Never again would I be any less the expert than anyone else in the room where plans and decisions are made. And never again would I trust the way things had always been done. All knowledge was now suspect– as it always should have been.
That’s also when I started writing about nonprofit marketing as a way to force myself to stretch. And in reading to support my writing habit, I saw cracks in conventional wisdom that I’d accepted on blind faith.
“Conventional wisdom” was replaced by new insights like: Matches aren’t as good as overhead-covering lead gifts… Highest previous contribution is a bad place to start an ask string… File size is a pretty bad way of measuring the size of your file…. More isn’t better…Donors can give valuable feedback… Pure emotion doesn’t always win (just most of the time).

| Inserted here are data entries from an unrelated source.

(** X13. A receive attempt that gets no message: when the transport
    would block it returns [False]; when the transport fails otherwise it
    raises the transport error; when the payload is empty, the peer having
    closed the connection, or is no JSON, it raises a protocol error. In
    each case the queue, the registry, the id counter and the [Call]
    objects are as before, no handler is called, and the transport handle
    is not closed. *)
Theorem try_receive_without_a_message w :
  let outcome := default (inr xcm.EAGAIN)
                         (head (xcm.receives (conn_sock (client w)))) in
  (∀ in_msg, outcome ≠ inl (xcm.Encoded in_msg)) →
  (try_receive w).1 = no_message outcome
  ∧ untouched w (try_receive w).2
  ∧ out_wire_msgs (client (try_receive w).2) = out_wire_msgs (client w).
Proof.
  cbn zeta. unfold try_receive, xcm.receive.
  destruct (xcm.receives (conn_sock (client w))) as [|[b|errno] rest];
    cbn [head default]; intros Hno.
  - by rewrite bool_decide_true.
  - destruct b as [in_msg| |raw]; [by destruct (Hno in_msg)|done..].
  - unfold no_message. simpl. by case_bool_decide.
Qed.

(** The registry stays well formed. *)
Lemma try_send_well_formed w : well_formed w → well_formed (try_send w).2.
Proof.
  unfold well_formed. by destruct (try_send_frame w) as (-> & _).
Qed.

Lemma try_receive_well_formed w :
  well_formed w → well_formed (try_receive w).2.
Proof.
  intros Hw k t' Hk.
  destruct (xcm.receives (conn_sock (client w)))
    as [|[[in_msg| |raw]|errno] rest] eqn:Hrecv.
  2: destruct (in_msg !! "ta-id"%string) as [[|b|n|c|l|l]|] eqn:Hid.
  4: destruct (transactions (client w) !! n) as [t|] eqn:Ht.
  4:{ destruct (decide (k = n)) as [->|Hne].
      2:{ rewrite (try_receive_routed_registry w in_msg rest n t) in Hk
            by done. by apply Hw. }
      rewrite (try_receive_routed w in_msg rest n t) in Hk by done.
      cbn [snd] in Hk.
      match type of Hk with context [update ?W] =>
        destruct (update_engine W) as (_ & E & _); rewrite E in Hk; clear E
      end.
      match type of Hk with context [consume_message t ?m ?W] =>
        pose proof (consume_message_identity t m W) as (Hid1 & _ & Hid3 & Hst);
        destruct (consume_message t m W) as [[t1 r] w2] end.
      cbn [fst snd] in *. apply Hw in Ht as (Hr1 & Hr2 & Hr3).
      assert (ta_id t1 = n ∧ state t1 ≠ IDLE ∧ is_Some (cb t1)) as Hok.
      { split; [congruence|]. split; [|congruence].
        destruct Hst as [E|[(_ & E & _)|E]]; rewrite E; done. }
      simpl in Hk. destruct r as [u|e]; [case_bool_decide|].
      - by rewrite lookup_delete_eq in Hk.
      - rewrite lookup_insert_eq in Hk. by simplify_eq.
      - rewrite lookup_insert_eq in Hk. by simplify_eq. }
  all: rewrite try_receive_unrouted in Hk; [by apply Hw|].
  all: intros; congruence.
Qed.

I also discovered new and helpful vistas. Neuromarketing, behavioral psychology, the economics of ask strings, online targeting methodologies – things I’d not dreamed up when getting my MBA. There was always another rabbit hole to explore, another level up or down in our fractals of knowledge.
Pretty soon, I moved to DonorVoice because they were asking (and answering) the most important questions our industry faces about why donors give (beyond the simplified answer “because we ask”).
It was in this leveling-up process that I discovered The Agitator (and other luminaries too numerous to mention or list lest I forget). It scratched me where I itched. It asked “we may be doing this right… but what if we aren’t?” And there was an actual conversation going on. As a once and future debater, I loved this ethos of steel sharpening steel.
So it’s my honor to write for the Agitator and to be a part of the discussion and the community. I hope I can give you as much as you’ve given me. I hope to spark a thought in your mind as you have in mine. I hope that together we can raise some money for some great causes.
And mostly, I hope you never say “I agree with Nick 100%.” Even I don’t do that.
Please disagree, using your outside voice. We’ll make each other better.